§ What you will do
When you reach the line in the data below that contains "Definition ocount (r", please start repeating lines exactly, and stop after the line that contains "(** Members that", repeating nothing else.

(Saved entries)
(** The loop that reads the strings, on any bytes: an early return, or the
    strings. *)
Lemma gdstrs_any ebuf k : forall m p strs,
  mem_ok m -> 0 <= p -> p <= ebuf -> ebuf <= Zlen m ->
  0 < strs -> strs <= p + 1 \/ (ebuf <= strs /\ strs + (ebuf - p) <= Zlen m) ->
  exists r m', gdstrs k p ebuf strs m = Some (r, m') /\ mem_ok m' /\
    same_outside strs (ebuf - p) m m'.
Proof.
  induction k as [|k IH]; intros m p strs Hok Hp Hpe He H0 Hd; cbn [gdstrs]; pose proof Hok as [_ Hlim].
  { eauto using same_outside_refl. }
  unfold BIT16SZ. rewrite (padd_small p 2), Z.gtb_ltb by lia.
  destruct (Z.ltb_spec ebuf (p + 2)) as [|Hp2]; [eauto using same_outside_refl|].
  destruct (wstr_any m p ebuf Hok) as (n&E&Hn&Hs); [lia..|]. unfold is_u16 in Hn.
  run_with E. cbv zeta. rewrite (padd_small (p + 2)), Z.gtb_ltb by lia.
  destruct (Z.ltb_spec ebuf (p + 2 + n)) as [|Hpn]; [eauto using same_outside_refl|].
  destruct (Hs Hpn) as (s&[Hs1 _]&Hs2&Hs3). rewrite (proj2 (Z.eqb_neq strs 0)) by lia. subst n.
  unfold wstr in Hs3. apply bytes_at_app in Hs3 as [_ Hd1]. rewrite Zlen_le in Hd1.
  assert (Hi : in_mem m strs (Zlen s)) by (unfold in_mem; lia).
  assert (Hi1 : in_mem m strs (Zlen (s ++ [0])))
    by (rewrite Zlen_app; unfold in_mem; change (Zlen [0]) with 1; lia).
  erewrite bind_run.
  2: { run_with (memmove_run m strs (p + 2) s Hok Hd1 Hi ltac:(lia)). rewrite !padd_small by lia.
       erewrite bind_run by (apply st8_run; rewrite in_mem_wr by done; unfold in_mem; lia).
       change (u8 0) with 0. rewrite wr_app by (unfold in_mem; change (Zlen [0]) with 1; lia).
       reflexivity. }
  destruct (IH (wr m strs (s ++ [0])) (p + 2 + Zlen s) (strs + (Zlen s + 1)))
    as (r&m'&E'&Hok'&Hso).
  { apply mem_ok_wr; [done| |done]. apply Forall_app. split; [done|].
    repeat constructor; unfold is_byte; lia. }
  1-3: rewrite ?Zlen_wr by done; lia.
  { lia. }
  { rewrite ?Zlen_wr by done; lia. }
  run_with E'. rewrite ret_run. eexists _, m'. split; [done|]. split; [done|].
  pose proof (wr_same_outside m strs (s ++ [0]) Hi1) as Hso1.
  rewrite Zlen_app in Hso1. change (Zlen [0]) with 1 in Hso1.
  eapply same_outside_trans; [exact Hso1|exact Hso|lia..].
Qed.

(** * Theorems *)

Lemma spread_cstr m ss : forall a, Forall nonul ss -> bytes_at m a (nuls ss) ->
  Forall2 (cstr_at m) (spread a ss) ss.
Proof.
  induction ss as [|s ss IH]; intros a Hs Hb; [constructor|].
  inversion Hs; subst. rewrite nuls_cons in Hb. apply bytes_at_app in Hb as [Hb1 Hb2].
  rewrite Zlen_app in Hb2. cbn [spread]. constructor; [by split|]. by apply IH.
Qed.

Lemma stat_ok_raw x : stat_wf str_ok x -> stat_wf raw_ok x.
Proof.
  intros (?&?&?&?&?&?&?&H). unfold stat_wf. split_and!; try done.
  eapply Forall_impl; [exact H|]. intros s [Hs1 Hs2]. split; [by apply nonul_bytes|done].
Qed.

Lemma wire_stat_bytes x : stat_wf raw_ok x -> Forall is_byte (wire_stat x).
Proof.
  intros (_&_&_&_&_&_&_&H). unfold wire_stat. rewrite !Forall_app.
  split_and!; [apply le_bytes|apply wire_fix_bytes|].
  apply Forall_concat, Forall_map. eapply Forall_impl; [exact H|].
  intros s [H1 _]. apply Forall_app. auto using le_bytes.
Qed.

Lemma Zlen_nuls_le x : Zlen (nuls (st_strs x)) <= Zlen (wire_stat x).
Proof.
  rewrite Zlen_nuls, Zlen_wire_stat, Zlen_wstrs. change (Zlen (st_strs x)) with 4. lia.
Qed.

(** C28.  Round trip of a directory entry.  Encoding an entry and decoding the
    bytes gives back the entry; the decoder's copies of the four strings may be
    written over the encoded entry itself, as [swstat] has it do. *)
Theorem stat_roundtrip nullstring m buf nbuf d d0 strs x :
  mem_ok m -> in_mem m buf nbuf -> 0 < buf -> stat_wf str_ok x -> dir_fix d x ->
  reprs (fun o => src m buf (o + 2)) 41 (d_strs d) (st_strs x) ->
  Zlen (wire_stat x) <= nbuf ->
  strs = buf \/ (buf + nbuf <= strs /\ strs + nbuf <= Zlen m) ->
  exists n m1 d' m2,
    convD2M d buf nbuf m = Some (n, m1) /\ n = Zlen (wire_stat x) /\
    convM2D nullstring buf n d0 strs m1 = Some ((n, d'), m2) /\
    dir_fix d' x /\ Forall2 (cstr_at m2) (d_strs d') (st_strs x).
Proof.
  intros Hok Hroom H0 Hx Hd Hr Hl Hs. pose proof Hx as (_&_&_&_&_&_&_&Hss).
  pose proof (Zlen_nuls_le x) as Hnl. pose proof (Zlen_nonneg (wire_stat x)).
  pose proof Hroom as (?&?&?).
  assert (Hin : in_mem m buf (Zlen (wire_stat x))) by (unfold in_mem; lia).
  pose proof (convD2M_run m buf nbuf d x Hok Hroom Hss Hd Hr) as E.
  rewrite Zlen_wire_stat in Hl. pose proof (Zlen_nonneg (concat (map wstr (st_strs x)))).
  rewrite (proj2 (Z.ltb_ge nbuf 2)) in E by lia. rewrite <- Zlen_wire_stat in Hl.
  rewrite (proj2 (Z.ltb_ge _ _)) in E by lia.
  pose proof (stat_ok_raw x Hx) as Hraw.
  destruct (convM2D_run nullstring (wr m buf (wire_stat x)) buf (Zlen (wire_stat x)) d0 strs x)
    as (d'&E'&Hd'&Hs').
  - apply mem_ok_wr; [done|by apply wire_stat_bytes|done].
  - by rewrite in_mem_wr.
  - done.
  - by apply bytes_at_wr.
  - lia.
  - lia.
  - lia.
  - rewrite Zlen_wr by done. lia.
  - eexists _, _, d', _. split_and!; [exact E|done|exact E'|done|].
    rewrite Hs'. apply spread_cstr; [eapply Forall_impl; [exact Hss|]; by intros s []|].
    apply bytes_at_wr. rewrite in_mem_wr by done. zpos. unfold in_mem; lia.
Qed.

--

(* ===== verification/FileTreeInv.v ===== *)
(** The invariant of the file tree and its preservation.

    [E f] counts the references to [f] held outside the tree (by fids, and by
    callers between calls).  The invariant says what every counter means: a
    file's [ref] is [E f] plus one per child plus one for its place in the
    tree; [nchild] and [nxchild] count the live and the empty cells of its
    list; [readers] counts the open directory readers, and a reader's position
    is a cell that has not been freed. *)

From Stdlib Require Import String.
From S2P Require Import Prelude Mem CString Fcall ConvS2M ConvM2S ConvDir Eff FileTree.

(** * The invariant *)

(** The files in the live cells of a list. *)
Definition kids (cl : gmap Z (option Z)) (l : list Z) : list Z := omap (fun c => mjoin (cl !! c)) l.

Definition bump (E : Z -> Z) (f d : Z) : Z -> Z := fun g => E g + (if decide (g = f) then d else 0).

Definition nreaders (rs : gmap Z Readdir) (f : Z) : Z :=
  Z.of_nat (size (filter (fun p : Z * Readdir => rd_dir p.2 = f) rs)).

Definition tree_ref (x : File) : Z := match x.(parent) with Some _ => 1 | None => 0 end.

* * *

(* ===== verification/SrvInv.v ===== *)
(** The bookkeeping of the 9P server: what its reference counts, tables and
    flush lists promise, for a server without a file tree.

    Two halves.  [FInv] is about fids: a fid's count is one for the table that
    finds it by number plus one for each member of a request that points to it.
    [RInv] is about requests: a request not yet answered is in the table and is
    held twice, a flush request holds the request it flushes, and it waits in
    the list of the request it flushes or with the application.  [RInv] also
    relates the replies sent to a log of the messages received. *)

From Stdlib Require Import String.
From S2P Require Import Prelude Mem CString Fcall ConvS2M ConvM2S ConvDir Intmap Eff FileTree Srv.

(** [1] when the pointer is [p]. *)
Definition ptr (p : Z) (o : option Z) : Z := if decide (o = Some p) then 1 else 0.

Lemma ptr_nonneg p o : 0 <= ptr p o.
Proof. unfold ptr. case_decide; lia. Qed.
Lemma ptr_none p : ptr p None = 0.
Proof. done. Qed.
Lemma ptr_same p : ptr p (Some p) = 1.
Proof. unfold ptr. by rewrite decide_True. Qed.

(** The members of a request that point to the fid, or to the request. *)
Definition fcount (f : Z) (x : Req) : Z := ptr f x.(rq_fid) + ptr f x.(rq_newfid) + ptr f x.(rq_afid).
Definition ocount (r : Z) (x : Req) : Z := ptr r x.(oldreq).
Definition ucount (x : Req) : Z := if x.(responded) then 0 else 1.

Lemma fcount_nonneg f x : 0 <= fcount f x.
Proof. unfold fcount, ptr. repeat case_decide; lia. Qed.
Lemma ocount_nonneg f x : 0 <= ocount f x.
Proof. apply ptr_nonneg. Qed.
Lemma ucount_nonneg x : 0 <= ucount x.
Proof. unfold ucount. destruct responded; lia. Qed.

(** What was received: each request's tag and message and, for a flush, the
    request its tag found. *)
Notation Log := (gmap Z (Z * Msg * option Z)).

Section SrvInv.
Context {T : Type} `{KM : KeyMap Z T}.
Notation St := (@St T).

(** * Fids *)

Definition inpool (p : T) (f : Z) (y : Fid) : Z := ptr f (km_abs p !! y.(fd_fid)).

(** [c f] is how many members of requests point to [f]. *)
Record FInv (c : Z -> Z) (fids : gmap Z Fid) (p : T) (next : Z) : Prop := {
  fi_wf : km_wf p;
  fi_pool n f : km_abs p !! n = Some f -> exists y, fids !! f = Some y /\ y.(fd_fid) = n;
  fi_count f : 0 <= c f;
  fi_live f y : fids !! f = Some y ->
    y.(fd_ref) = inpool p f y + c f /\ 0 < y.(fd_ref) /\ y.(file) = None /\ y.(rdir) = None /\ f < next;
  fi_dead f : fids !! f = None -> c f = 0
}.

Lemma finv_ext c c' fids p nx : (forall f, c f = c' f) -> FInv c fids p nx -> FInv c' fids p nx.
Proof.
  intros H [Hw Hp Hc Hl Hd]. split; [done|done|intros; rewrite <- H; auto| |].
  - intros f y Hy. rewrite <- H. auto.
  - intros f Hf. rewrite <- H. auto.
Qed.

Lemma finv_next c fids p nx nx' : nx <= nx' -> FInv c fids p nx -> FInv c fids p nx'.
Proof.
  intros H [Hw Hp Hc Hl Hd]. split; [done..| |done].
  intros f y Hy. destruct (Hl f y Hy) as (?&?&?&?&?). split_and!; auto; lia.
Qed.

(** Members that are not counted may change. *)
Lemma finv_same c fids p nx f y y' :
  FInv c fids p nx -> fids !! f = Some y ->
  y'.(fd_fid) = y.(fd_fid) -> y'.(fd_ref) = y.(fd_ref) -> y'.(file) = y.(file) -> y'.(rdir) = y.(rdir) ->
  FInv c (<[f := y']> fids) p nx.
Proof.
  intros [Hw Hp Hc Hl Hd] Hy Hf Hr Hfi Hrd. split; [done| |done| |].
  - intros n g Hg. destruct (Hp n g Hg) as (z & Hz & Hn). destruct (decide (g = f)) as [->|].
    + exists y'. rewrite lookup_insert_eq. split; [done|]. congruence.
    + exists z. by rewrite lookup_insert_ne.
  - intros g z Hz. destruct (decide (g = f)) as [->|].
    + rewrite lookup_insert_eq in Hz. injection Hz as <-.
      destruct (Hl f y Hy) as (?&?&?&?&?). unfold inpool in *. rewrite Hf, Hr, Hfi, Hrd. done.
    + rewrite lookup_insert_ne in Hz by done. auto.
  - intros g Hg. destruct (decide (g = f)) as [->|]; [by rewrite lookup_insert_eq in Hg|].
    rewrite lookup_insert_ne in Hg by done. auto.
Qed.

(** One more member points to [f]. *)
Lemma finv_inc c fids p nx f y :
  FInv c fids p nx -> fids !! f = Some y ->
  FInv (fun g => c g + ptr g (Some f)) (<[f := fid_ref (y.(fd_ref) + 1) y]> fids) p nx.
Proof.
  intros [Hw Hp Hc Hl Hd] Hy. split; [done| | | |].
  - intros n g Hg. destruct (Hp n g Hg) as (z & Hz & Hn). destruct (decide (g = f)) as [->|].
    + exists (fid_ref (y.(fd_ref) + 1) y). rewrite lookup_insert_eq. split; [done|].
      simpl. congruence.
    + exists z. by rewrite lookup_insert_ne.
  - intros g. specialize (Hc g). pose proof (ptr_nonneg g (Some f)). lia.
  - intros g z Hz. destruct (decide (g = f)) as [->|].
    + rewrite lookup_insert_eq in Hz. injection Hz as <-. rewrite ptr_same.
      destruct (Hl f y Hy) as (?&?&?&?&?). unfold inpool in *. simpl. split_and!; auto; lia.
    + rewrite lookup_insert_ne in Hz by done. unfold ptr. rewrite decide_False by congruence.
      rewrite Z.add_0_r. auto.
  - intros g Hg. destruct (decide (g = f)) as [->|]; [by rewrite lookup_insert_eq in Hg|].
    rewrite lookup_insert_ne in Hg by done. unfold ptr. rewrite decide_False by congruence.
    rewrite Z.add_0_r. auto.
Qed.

§ Solved exercise
Definition ocount (r : Z) (x : Req) : Z := ptr r x.(oldreq).
Definition ucount (x : Req) : Z := if x.(responded) then 0 else 1.

Lemma fcount_nonneg f x : 0 <= fcount f x.
Proof. unfold fcount, ptr. repeat case_decide; lia. Qed.
Lemma ocount_nonneg f x : 0 <= ocount f x.
Proof. apply ptr_nonneg. Qed.
Lemma ucount_nonneg x : 0 <= ucount x.
Proof. unfold ucount. destruct responded; lia. Qed.

(** What was received: each request's tag and message and, for a flush, the
    request its tag found. *)
Notation Log := (gmap Z (Z * Msg * option Z)).

Section SrvInv.
Context {T : Type} `{KM : KeyMap Z T}.
Notation St := (@St T).

(** * Fids *)

Definition inpool (p : T) (f : Z) (y : Fid) : Z := ptr f (km_abs p !! y.(fd_fid)).

(** [c f] is how many members of requests point to [f]. *)
Record FInv (c : Z -> Z) (fids : gmap Z Fid) (p : T) (next : Z) : Prop := {
  fi_wf : km_wf p;
  fi_pool n f : km_abs p !! n = Some f -> exists y, fids !! f = Some y /\ y.(fd_fid) = n;
  fi_count f : 0 <= c f;
  fi_live f y : fids !! f = Some y ->
    y.(fd_ref) = inpool p f y + c f /\ 0 < y.(fd_ref) /\ y.(file) = None /\ y.(rdir) = None /\ f < next;
  fi_dead f : fids !! f = None -> c f = 0
}.

Lemma finv_ext c c' fids p nx : (forall f, c f = c' f) -> FInv c fids p nx -> FInv c' fids p nx.
Proof.
  intros H [Hw Hp Hc Hl Hd]. split; [done|done|intros; rewrite <- H; auto| |].
  - intros f y Hy. rewrite <- H. auto.
  - intros f Hf. rewrite <- H. auto.
Qed.

Lemma finv_next c fids p nx nx' : nx <= nx' -> FInv c fids p nx -> FInv c fids p nx'.
Proof.
  intros H [Hw Hp Hc Hl Hd]. split; [done..| |done].
  intros f y Hy. destruct (Hl f y Hy) as (?&?&?&?&?). split_and!; auto; lia.
Qed.

(** Members that are not counted may change. *)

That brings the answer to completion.